__What you should do__
The answer must consist only of the lines from the line with "intros Hw. rewrite" to the line with "[(3, t); (2, tierOp_str", both included, exactly as they stand below.

++++++++++++++++++++

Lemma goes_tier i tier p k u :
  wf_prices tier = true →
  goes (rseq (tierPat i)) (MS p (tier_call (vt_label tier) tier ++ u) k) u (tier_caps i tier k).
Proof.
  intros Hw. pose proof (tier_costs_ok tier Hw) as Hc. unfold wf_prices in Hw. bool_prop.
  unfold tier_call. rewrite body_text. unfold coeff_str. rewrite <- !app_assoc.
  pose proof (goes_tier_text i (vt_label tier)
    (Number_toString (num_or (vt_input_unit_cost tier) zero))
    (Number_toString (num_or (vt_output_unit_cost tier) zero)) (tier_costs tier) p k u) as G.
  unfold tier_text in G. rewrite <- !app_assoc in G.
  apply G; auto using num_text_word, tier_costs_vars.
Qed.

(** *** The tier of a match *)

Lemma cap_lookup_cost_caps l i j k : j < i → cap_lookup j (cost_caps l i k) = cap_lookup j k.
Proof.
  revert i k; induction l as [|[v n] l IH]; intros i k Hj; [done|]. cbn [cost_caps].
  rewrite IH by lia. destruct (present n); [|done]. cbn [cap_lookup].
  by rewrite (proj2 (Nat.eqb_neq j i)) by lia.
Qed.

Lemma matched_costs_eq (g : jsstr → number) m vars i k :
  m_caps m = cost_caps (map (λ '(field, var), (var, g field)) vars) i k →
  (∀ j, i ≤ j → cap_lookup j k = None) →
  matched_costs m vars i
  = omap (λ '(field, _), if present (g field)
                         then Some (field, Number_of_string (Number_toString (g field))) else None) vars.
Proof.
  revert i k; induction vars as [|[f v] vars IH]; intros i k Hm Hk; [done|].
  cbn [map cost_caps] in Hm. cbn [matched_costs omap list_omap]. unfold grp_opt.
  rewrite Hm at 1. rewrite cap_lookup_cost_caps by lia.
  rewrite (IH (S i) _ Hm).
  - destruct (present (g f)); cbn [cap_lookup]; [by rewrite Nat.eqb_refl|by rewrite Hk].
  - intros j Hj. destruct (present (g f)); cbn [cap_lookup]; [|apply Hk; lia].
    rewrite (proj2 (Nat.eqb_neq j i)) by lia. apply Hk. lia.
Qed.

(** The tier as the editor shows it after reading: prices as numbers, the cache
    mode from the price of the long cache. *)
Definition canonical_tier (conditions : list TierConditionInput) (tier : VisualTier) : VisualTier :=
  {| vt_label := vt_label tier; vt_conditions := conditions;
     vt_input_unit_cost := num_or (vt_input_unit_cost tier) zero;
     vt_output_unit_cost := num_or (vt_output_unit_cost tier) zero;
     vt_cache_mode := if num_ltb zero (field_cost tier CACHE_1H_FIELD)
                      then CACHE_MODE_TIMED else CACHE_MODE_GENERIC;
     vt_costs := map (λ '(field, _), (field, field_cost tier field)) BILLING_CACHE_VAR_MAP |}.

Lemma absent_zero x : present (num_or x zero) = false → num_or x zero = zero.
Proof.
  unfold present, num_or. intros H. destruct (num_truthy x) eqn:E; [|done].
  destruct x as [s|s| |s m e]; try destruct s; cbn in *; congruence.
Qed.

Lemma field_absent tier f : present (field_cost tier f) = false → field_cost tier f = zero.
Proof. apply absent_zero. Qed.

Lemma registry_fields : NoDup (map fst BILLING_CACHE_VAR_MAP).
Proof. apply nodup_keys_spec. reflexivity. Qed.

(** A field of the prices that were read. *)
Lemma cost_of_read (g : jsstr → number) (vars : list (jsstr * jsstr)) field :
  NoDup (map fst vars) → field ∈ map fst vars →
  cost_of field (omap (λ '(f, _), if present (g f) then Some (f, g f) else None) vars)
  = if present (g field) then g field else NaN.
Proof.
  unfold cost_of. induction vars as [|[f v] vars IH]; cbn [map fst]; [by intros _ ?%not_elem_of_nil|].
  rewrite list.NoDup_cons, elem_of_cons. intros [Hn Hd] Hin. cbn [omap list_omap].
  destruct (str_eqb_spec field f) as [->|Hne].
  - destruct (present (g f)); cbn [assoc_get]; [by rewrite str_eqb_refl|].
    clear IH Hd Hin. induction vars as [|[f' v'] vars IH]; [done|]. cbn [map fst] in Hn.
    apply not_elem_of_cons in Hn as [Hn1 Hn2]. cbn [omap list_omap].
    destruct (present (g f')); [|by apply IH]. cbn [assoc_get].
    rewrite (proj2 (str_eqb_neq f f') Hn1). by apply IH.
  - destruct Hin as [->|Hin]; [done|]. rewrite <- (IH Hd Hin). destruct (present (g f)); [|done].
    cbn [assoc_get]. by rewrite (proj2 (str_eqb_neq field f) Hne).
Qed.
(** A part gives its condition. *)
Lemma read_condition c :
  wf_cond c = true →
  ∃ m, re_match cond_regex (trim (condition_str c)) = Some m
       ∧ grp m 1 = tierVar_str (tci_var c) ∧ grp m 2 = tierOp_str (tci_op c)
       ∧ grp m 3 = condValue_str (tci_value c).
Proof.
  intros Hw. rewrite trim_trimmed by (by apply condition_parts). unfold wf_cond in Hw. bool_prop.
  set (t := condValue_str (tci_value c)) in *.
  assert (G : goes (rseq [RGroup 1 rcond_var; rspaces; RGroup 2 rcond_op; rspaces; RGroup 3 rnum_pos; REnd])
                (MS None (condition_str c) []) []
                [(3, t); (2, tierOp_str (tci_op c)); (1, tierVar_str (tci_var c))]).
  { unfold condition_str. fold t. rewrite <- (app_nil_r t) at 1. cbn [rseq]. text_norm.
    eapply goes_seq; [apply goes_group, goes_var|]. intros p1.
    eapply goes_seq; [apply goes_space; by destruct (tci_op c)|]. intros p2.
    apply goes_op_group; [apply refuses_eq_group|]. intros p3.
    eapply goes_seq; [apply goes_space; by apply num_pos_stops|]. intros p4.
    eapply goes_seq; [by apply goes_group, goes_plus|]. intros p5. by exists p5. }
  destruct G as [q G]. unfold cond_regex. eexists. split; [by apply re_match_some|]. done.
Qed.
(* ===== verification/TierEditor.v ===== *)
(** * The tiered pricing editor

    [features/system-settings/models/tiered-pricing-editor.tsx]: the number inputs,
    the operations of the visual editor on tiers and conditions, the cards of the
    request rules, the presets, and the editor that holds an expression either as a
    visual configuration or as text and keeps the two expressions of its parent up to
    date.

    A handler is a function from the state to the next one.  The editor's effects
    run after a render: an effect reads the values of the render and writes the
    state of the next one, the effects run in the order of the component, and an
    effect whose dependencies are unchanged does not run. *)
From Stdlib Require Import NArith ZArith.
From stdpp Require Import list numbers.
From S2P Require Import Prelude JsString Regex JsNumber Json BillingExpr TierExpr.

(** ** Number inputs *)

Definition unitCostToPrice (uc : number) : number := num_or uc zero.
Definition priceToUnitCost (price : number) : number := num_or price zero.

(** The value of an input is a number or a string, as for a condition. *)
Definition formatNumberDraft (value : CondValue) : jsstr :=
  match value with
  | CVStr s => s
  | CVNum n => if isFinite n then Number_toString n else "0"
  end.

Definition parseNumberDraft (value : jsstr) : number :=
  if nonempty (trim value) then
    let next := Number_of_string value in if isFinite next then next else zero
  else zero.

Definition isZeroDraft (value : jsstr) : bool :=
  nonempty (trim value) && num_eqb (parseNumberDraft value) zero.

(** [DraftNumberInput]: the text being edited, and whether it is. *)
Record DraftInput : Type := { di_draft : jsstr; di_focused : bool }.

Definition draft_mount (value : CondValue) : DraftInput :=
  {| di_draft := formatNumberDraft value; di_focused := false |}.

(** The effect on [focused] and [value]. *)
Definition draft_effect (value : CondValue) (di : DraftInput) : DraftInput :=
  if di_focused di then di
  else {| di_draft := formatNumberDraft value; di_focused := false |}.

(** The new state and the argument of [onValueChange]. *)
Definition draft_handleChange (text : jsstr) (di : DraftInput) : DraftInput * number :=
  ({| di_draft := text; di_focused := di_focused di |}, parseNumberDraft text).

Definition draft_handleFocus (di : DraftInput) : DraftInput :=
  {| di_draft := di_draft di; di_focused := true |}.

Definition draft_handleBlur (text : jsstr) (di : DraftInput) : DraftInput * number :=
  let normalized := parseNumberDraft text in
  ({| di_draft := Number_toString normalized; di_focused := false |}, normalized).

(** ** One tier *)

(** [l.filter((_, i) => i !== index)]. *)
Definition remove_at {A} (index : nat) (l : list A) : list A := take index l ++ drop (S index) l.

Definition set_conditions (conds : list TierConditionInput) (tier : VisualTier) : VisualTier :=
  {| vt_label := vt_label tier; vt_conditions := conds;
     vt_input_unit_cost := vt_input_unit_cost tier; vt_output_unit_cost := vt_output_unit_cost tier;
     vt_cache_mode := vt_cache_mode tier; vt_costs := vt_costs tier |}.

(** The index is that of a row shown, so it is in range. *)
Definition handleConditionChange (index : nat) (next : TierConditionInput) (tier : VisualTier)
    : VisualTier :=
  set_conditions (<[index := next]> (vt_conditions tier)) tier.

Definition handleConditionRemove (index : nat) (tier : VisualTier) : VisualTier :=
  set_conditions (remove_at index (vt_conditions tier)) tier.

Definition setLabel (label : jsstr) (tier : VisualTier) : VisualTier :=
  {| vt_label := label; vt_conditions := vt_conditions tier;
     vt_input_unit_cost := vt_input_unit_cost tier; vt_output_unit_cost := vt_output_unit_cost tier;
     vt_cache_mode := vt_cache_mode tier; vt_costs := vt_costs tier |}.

++++++++++++++++++++

__Output__
  intros Hw. rewrite trim_trimmed by (by apply condition_parts). unfold wf_cond in Hw. bool_prop.
  set (t := condValue_str (tci_value c)) in *.
  assert (G : goes (rseq [RGroup 1 rcond_var; rspaces; RGroup 2 rcond_op; rspaces; RGroup 3 rnum_pos; REnd])
                (MS None (condition_str c) []) []
                [(3, t); (2, tierOp_str (tci_op c)); (1, tierVar_str (tci_var c))]).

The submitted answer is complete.